What makes Cuiré unusual is its structural logic. The fruit and leather remain in conversation throughout the wear, neither one ever fully surrendering to the other. The pineapple and cassis don't simply open the fragrance; they're woven into the leather's heart, so the suede never fully escapes its tropical origins. There's a persistent brightness underneath the material that keeps it from becoming heavy or oppressive.
The evolution
The opening minutes feel contradictory. Bright citrus and aquatic notes suggest something light, summery. Pineapple adds tropical sweetness that seems to promise softness. The rose keeps it graceful, not feral. Beneath that surface, though, leather waits. Not dominant yet, but present. Like suede that hasn't been worn in yet. Then the hand-off happens.
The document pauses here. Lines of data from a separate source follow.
Lemma whole_mean : (Z.abs m <= B)%Z.
Proof.
  pose proof (total_weight zs) as T. pose proof (weight_bound bound) as W.
  pose proof whole_count. rewrite mean in T. nia.
Qed.

Lemma series_mean_whole :
  series_mean binary64 (map F64.of_Z zs) = F64.of_Z m.
Proof.
  pose proof whole_weight. pose proof whole_count.
  pose proof (total_weight zs) as T.
  unfold series_mean. rewrite series_sum_whole by lia.
  rewrite length_map. cbn [a_div a_of_nat binary64]. unfold F64.of_nat.
  rewrite mean. apply div_whole; [assumption | |].
  - rewrite <- mean. unfold whole. clear - H T. lia.
  - unfold whole. clear - room above H0. nia.
Qed.

Lemma centered_whole :
  centered binary64 (map F64.of_Z zs)
  = map F64.of_Z (map (fun z => z - m)%Z zs).
Proof.
  pose proof whole_count. pose proof whole_mean as Hm.
  unfold centered. rewrite series_mean_whole, !map_map.
  apply map_ext_in. intros z Hz. cbn [a_sub binary64].
  rewrite Forall_forall in bound. specialize (bound z Hz).
  assert (HB : (2 * B < 2 ^ 53)%Z) by (clear - room above H; nia).
  apply sub_whole; unfold whole; clear - HB Hm bound above; lia.
Qed.

Lemma centered_mean_whole :
  series_mean binary64 (centered binary64 (map F64.of_Z zs)) = F64.zero.
Proof.
  pose proof whole_count. pose proof whole_mean as Hm.
  rewrite centered_whole. unfold series_mean.
  assert (W : (weight (map (fun z => z - m)%Z zs) < 2 ^ 53)%Z).
  { assert (F : Forall (fun z => Z.abs z <= 2 * B)%Z (map (fun z => z - m)%Z zs)).
    { apply Forall_map. eapply Forall_impl; [|exact bound].
      intros z Hz. cbv beta in Hz |- *. clear - Hz Hm. lia. }
    pose proof (weight_bound F) as Hw. rewrite length_map in Hw.
    replace (n * (2 * B))%Z with (2 * n * B)%Z in Hw by ring.
    clear - Hw room. lia. }
  rewrite series_sum_whole by exact W.
  rewrite total_shifted, mean, Z.sub_diag, !length_map.
  cbn [a_div a_of_nat binary64]. unfold F64.of_nat.
  change 0%Z with (0 * n)%Z at 1.
  rewrite div_whole; [reflexivity | assumption | |]; unfold whole;
    [simpl; lia | clear - room above H; nia].
Qed.

End WholeAges.

(* ================================================================== *)
(** * Assignment of a column *)
(* ================================================================== *)

Lemma setitem_inr (f g : Frame) (n : string) (c : Column) :
  setitem f n c = inr g -> g = set_column f n c.
Proof.
  unfold setitem. destruct f as [|nc f]; [congruence|].
  destruct (Nat.eqb (List.length c) (nrows (nc :: f))); congruence.
Qed.

Lemma setitem_rows (f : Frame) (n : string) (c : Column) :
  List.length c = nrows f -> setitem f n c = inr (set_column f n c).
Proof.
  unfold setitem. intros H. destruct f as [|nc f]; [reflexivity|].
  rewrite H, Nat.eqb_refl. reflexivity.
Qed.

Lemma setitem_inl (f : Frame) (n : string) (c : Column) (e : exn) :
  setitem f n c = inl e -> List.length c <> nrows f.
Proof.
  unfold setitem. destruct f as [|nc f]; [discriminate|].
  destruct (Nat.eqb (List.length c) (nrows (nc :: f))) eqn:E; [discriminate|].
  intros _. apply Nat.eqb_neq. exact E.
Qed.

Lemma to_numeric_length (col : Column) (xs : list F64.float) :
  to_numeric col = inr xs -> List.length xs = List.length col.
Proof.
  revert xs. induction col as [|[x|s] col IH]; intros xs H; simpl in H.
  - injection H as <-. reflexivity.
  - destruct (to_numeric col) as [e|ys]; [discriminate|].
    injection H as <-. simpl. rewrite (IH ys eq_refl). reflexivity.
  - discriminate.
Qed.

(* ================================================================== *)
(** * Rules of the judgment [sound] *)
(* ================================================================== *)

Lemma raises_app (V : Type) (l1 l2 : list (event V)) :
  raises (l1 ++ l2) = raises l1 ++ raises l2.
Proof. unfold raises. apply flat_map_app. Qed.

Section SoundRules.
Variable V : Type.
Variable lib : Library V.
Variable w : World.
Variable P : event V -> Prop.
Hypothesis P_return : forall v, P (EvReturn v).
Hypothesis P_print : forall v, P (EvPrint v).
Hypothesis P_raise : forall e, P (EvRaise e).

Lemma sound_ret (A : Type) (a : A) (Q : A -> Prop) :
  Q a -> sound w P (ret a) Q.
Proof.
  intros HQ s Hs. exists []. simpl. rewrite <- Hs.
  destruct s; simpl; auto.
Qed.

Lemma sound_raise (A : Type) (e : exn) (Q : A -> Prop) :
  sound w P (raise (A := A) e) Q.
Proof.
  intros s Hs. exists [EvRaise e]. simpl. rewrite Hs. auto.
Qed.

Lemma sound_lift (A : Type) (r : result A) (Q : A -> Prop) :
  (forall a, r = inr a -> Q a) -> sound w P (lift r) Q.
Proof.
  intros HQ. destruct r as [e|a]; simpl.
  - apply sound_raise.
  - apply sound_ret. auto.
Qed.

Lemma sound_emit (ev : event V) (Q : unit -> Prop) :
  P ev -> raises [ev] = [] -> Q tt -> sound w P (emit ev) Q.
Proof.
  intros HP Hr HQ s Hs. exists [ev]. simpl. rewrite Hs. auto.
Qed.

Lemma sound_bind (A B : Type) (m : M V A) (k : A -> M V B)
  (Q1 : A -> Prop) (Q : B -> Prop) :
  sound w P m Q1 ->
  (forall a, Q1 a -> sound w P (k a) Q) ->
  sound w P (bind m k) Q.
Proof.
  intros Hm Hk s Hs. unfold bind.
  destruct (Hm s Hs) as (evs1 & E1 & F1 & O1).
  destruct (m s) as [[a|e] s1]; simpl in *.
  - destruct O1 as [Ha R1]. subst s1.
    destruct (Hk a Ha {| world := w; log := evs1 ++ log s |} eq_refl)
      as (evs2 & E2 & F2 & O2).
    exists (evs2 ++ evs1). rewrite E2. simpl. rewrite <- app_assoc.
    split; [reflexivity|]. split; [apply Forall_app; auto|].
    rewrite raises_app, R1, app_nil_r. exact O2.
  - exists evs1. auto.
Qed.

Lemma sound_post (A : Type) (m : M V A) (Q Q' : A -> Prop) :
  sound w P m Q -> (forall a, Q a -> Q' a) -> sound w P m Q'.
Proof.
  intros Hm HQ s Hs. destruct (Hm s Hs) as (evs & E & F & O).
  exists evs. split; [exact E|]. split; [exact F|].
  destruct (fst (m s)); [destruct O; auto | exact O].
Qed.

Lemma sound_print (v : value V) (Q : unit -> Prop) :
  Q tt -> sound w P (print v) Q.
Proof. intros HQ. apply sound_emit; auto. Qed.

Lemma sound_call (fn : string) (args : list (value V)) (kwargs : dict V)
  (Q : value V -> Prop) :
  P (EvCall fn args kwargs) -> (forall v, Q v) ->
  sound w P (call lib fn args kwargs) Q.
Proof.
  intros HP HQ. unfold call.
  apply sound_bind with (Q1 := fun _ => True).
  - apply sound_emit; auto.
  - intros _ _. destruct (lib fn args kwargs) as [e|v].
    + apply sound_raise.
    + apply sound_bind with (Q1 := fun _ => True).
      * apply sound_emit; auto.
      * intros _ _. apply sound_ret. apply HQ.
Qed.

Lemma sound_bind_ret (A B : Type) (a : A) (k : A -> M V B) (Q : B -> Prop) :
  sound w P (k a) Q -> sound w P (bind (ret a) k) Q.
Proof.
  intros H. apply sound_bind with (Q1 := fun x => x = a).
  - apply sound_ret. reflexivity.
  - intros x ->. exact H.
Qed.

Lemma sound_bind_lift (A B : Type) (r : result A) (k : A -> M V B)
  (Q : B -> Prop) :
  (forall a, r = inr a -> sound w P (k a) Q) ->
  sound w P (bind (lift r) k) Q.
Proof.
  intros H. apply sound_bind with (Q1 := fun a => r = inr a).
  - apply sound_lift. auto.
  - exact H.
Qed.

Lemma sound_bind_call (B : Type) (fn : string) (args : list (value V))
  (kwargs : dict V) (k : value V -> M V B) (Q : B -> Prop) :
  P (EvCall fn args kwargs) ->
  (forall v, sound w P (k v) Q) ->
  sound w P (bind (call lib fn args kwargs) k) Q.
Proof.
  intros HP H. apply sound_bind with (Q1 := fun _ => True).
  - apply sound_call; auto.
  - intros v _. apply H.
Qed.

Lemma sound_bind_print (B : Type) (v : value V) (k : unit -> M V B)
  (Q : B -> Prop) :
  sound w P (k tt) Q -> sound w P (bind (print v) k) Q.
Proof.
  intros H. apply sound_bind with (Q1 := fun _ => True).
  - apply sound_print. exact I.
  - intros [] _. exact H.
Qed.

Lemma sound_bind_unit (A B : Type) (m : M V A) (k : A -> M V B)
  (Q : B -> Prop) :
  sound w P m (fun _ => True) ->
  (forall a, sound w P (k a) Q) ->
  sound w P (bind m k) Q.
Proof.
  intros Hm H. apply sound_bind with (Q1 := fun _ => True); auto.
Qed.

End SoundRules.

(** One statement of a [sound] goal.  [side] proves that a library call
    may be logged. *)
Ltac passive := solve [intros; repeat (hnf; try split); auto].

Ltac sound_step side :=
  lazymatch goal with
  | |- sound _ _ (bind (ret _) _) _ => apply sound_bind_ret
  | |- sound _ _ (bind (lift _) _) _ =>
      apply sound_bind_lift;
      [ passive
      | let a := fresh "a" in
        let H := fresh "H" in
        intros a H;
        try (progress cbn in H;
             first [discriminate H | injection H as H; subst a]);
        try (apply setitem_inr in H; subst a) ]
  | |- sound _ _ (bind (call _ _ _ _) _) _ =>
      apply sound_bind_call; [passive | passive | side | intros ?]
  | |- sound _ _ (bind (print _) _) _ =>
      apply sound_bind_print; [passive | ]
  | |- sound _ _ (bind _ _) _ =>
      apply sound_bind_unit; [solve [auto with sound] | intros ?]
  | |- sound _ _ (ret _) _ => apply sound_ret
  | |- sound _ _ (print _) _ => apply sound_print; [passive | ]
  | |- sound _ _ (call _ _ _ _) _ =>
      apply sound_call; [passive | passive | side | intros ?]
  | |- sound _ _ (match ?x with _ => _ end) _ => destruct x
  | |- sound _ _ _ _ => solve [auto with sound]
  end.

Ltac sound_run side :=
  unfold getattr, getitem, pow, method; repeat sound_step side;
  try exact I; try reflexivity.

Create HintDb sound.

(* ================================================================== *)
(** * The statements after the download: no I/O, one outcome variable *)
(* ================================================================== *)

Section AnalysisSound.
Variable V : Type.
Variable lib : Library V.
Variable w : World.

Ltac event_ok := solve [split; [exact I | vm_compute; auto]].

Lemma basic_model_sound (da : Frame) :
  sound w (@analysis_event V) (basic_model lib da) (fun _ => True).
Proof. unfold basic_model. sound_run event_ok. Qed.

Lemma second_variable_sound (da : Frame) :
  sound w (@analysis_event V) (second_variable lib da) (fun _ => True).
Proof. unfold second_variable. sound_run event_ok. Qed.

Lemma three_variables_sound (da : Frame) :
  sound w (@analysis_event V) (three_variables lib da) (fun _ => True).
Proof. unfold three_variables. sound_run event_ok. Qed.

Lemma plot_fitted_sound (r : value V) (focus : string) (values : dict V)
  (xlabel : string) :
  sound w (@analysis_event V) (plot_fitted lib r focus values xlabel)
        (fun _ => True).
Proof. unfold plot_fitted. sound_run event_ok. Qed.

Hint Resolve plot_fitted_sound : sound.

Lemma visualization_sound (r : value V) :
  sound w (@analysis_event V) (visualization lib r) (fun _ => True).
Proof. unfold visualization. sound_run event_ok. Qed.

Lemma ccpr_plot_sound (r : value V) (focus : string) :
  sound w (@analysis_event V) (ccpr_plot lib r focus) (fun _ => True).
Proof. unfold ccpr_plot. sound_run event_ok. Qed.

Hint Resolve ccpr_plot_sound : sound.

Lemma variance_structure_sound (r : value V) :
  sound w (@analysis_event V) (variance_structure lib r) (fun _ => True).
Proof. unfold variance_structure. sound_run event_ok. Qed.

Lemma added_variable_plot_sound (da : Frame) (focus : string) :
  sound w (@analysis_event V) (added_variable_plot lib da focus)
        (fun _ => True).
Proof. unfold added_variable_plot. sound_run event_ok. Qed.

Hint Resolve added_variable_plot_sound : sound.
The cassis asserts itself with a sharpness that demands attention, and the leather follows, no longer waiting, now arriving. The suede submits. Jasmine and green notes add complexity without softening the message. This is leather's hour, and it holds its ground with quiet confidence. The drydown is where the animalic lives. Amber and caramel wrap around the leather, adding warmth and sweetness that could tip toward excess, but the moss keeps it grounded, earthy, real. Musk lingers close to the skin.
Cultural impact
Cuiré is Brodēon's boldest statement. The tropical-leathery-animalic combination places it in rare territory within contemporary niche perfumery. Where most houses either commit to brightness or darkness, Cuiré refuses to choose, instead building something that contains both, that moves between them without ever fully settling in either place. This is a fragrance that challenges expectations while remaining wearable, provocative without becoming alienating. The suede at its center offers a bridge between worlds, familiar enough to comfort yet unusual enough to intrigue.